(Collected data entries)
.....
Lemma dictFetchValue_spec d key :
  dict_ok d -> exists d', dictFetchValue hashKey d key = Some (d', dict_map d !! key) /\ rehashed d d'.
Proof.
  intros Hok. destruct (dictFind_spec d key Hok) as (d' & r & Hf & Hr & Hv). exists d'. split; [|done].
  unfold dictFetchValue. rewrite Hf. cbn. destruct r as [p|]; [|by rewrite Hv].
  destruct Hv as (_ & v & -> & ->). done.
Qed.

(** ** Updates *)

(** Replacing a chain of either table. *)
Lemma set_chain_spec d tb i b b' :
  dict_ok d -> 0 <= i -> bucket (get_ht d tb) i = Some b ->
  (forall e, e ∈ b' -> Z.land (hashKey e.1) (sizemask (get_ht d tb)) = i) ->
  (tb = false -> dictIsRehashing d = true -> b = [] -> b' = []) ->
  let d' := set_ht d tb (set_bucket (get_ht d tb) i b' (Z.of_nat (length b') - Z.of_nat (length b))) in
  exists rest, entries d ≡ₚ b ++ rest /\ entries d' ≡ₚ b' ++ rest /\ iterators d' = iterators d /\
    (NoDup (b' ++ rest).*1 -> dict_ok d').
Proof.
  intros Hok Hi Hb Hh Hcl. cbn zeta. set (n := _ - _).
  pose proof (set_bucket_ok _ _ _ b' (get_ht_ok d tb Hok) Hi Hb Hh) as Hok'.
  destruct (bucket_split _ _ _ Hb) as (rest & Hrest & Hset).
  destruct (set_bucket_shape (get_ht d tb) i b' n) as (Hs1 & Hs2 & Hs3). destruct Hok as [O0 O1 Hk Hidx].
  destruct tb; cbn [get_ht set_ht] in *.
  - exists (rest ++ ht_entries (ht0 d)).
    assert (entries (mkDict (ht0 d) (set_bucket (ht1 d) i b' n) (rehashidx d) (iterators d)) ≡ₚ
      b' ++ rest ++ ht_entries (ht0 d)) as Hp.
    { unfold entries. cbn [ht0 ht1]. by rewrite Hset, Permutation_app_comm, <- app_assoc. }
    split_and!; [unfold entries; by rewrite Hrest, Permutation_app_comm, <- app_assoc|done|done|].
    intros Hnd. split; [done|done|by rewrite Hp|]. cbn. case_decide as Hd.
    + unfold bucket in Hb. by rewrite Hidx in Hb.
    + destruct Hidx as (?&?&?&?). split_and!; cbn; [done|by apply Hs3|lia|lia|done].
  - exists (rest ++ ht_entries (ht1 d)).
    assert (entries (mkDict (set_bucket (ht0 d) i b' n) (ht1 d) (rehashidx d) (iterators d)) ≡ₚ
      b' ++ rest ++ ht_entries (ht1 d)) as Hp.
    { unfold entries. cbn [ht0 ht1]. by rewrite Hset, <- app_assoc. }
    split_and!; [unfold entries; by rewrite Hrest, <- app_assoc|done|done|].
    intros Hnd. split; [done|done|by rewrite Hp|]. cbn. case_decide as Hd; [done|].
    destruct Hidx as (?&?&?&Hc). split_and!; cbn; [by apply Hs3|done|lia|lia|].
    intros j c Hj. rewrite set_bucket_lookup by lia. case_decide as Hji; [|by apply Hc].
    subst j. rewrite Hb. cbn. intros [= <-]. apply Hcl; [done| |by apply (Hc i)].
    unfold dictIsRehashing. by destruct (Z.eqb_spec (rehashidx d) (-1)).
Qed.

Lemma entryAt_bucket d p e :
  dict_ok d -> 0 <= p_idx p -> dictEntryAt d p = Some e ->
  exists b, bucket (get_ht d (p_table p)) (p_idx p) = Some b /\ b !! p_pos p = Some e /\
    forall x, x ∈ b -> Z.land (hashKey x.1) (sizemask (get_ht d (p_table p))) = p_idx p.
Proof.
  intros Hok Hi. unfold dictEntryAt. destruct (bucket _ _) as [b|] eqn:Hb; [|done]. cbn. intros He.
  exists b. split_and!; [done|done|]. intros x Hx. eapply bucket_hash; [by apply get_ht_ok|done|done|done].
Qed.

Lemma dictSetVal_spec d p k v0 val :
  dict_ok d -> 0 <= p_idx p -> dictEntryAt d p = Some (k, v0) ->
  exists d', dictSetVal d p val = Some d' /\ dict_ok d' /\ iterators d' = iterators d /\
    dict_map d' = <[k := val]> (dict_map d).
Proof.
  intros Hok Hi He. destruct (entryAt_bucket _ _ _ Hok Hi He) as (b & Hb & Hp & Hh).
  unfold dictSetVal. rewrite Hb. cbn [mbind option_bind]. rewrite Hp. cbn [mbind option_bind fst].
  set (b' := <[p_pos p := (k, val)]> b).
  assert (b ≡ₚ (k, v0) :: delete (p_pos p) b) as Hb1 by (by apply delete_Permutation).
  assert (b' ≡ₚ (k, val) :: delete (p_pos p) b) as Hb2.
  { unfold b'. rewrite insert_take_drop, delete_take_drop by (by eapply lookup_lt_Some).
    by rewrite <- Permutation_middle. }
  destruct (set_chain_spec d (p_table p) (p_idx p) b b' Hok Hi Hb) as (rest & He1 & He2 & Hit & Hok').
  { intros e Hin. rewrite Hb2 in Hin. apply elem_of_cons in Hin as [->|Hin]; cbn.
    - apply (Hh (k, v0)). by eapply list_elem_of_lookup_2.
    - apply Hh. rewrite Hb1. by right. }
  { intros _ _ ->. by rewrite lookup_nil in Hp. }
  assert (length b' = length b) as Hlen by apply length_insert. rewrite Hlen, Z.sub_diag in *.
  rewrite Hb1 in He1. pose proof (transitivity He2 (Permutation_app_tail rest Hb2)) as He3. pose proof (ok_keys _ Hok) as Hnd. rewrite He1 in Hnd.
  assert (dict_ok (set_ht d (p_table p) (set_bucket (get_ht d (p_table p)) (p_idx p) b' 0))) as Hd'.
  { apply Hok'. by rewrite Hb2. }
  eexists. split; [done|]. split_and!; [done|done|].
  rewrite (dict_map_perm _ _ Hd' He3), (dict_map_perm _ _ Hok He1). cbn. by rewrite insert_insert_eq.
Qed.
.....
Your answer should be the exact lines above from the one with "intros Hok Hi He." through the one with "assert (b ≡ₚ", both included, and nothing besides.

Completed task:
  intros Hok Hi He. destruct (entryAt_bucket _ _ _ Hok Hi He) as (b & Hb & Hp & Hh).
  unfold dictSetVal. rewrite Hb. cbn [mbind option_bind]. rewrite Hp. cbn [mbind option_bind fst].
  set (b' := <[p_pos p := (k, val)]> b).
  assert (b ≡ₚ (k, v0) :: delete (p_pos p) b) as Hb1 by (by apply delete_Permutation).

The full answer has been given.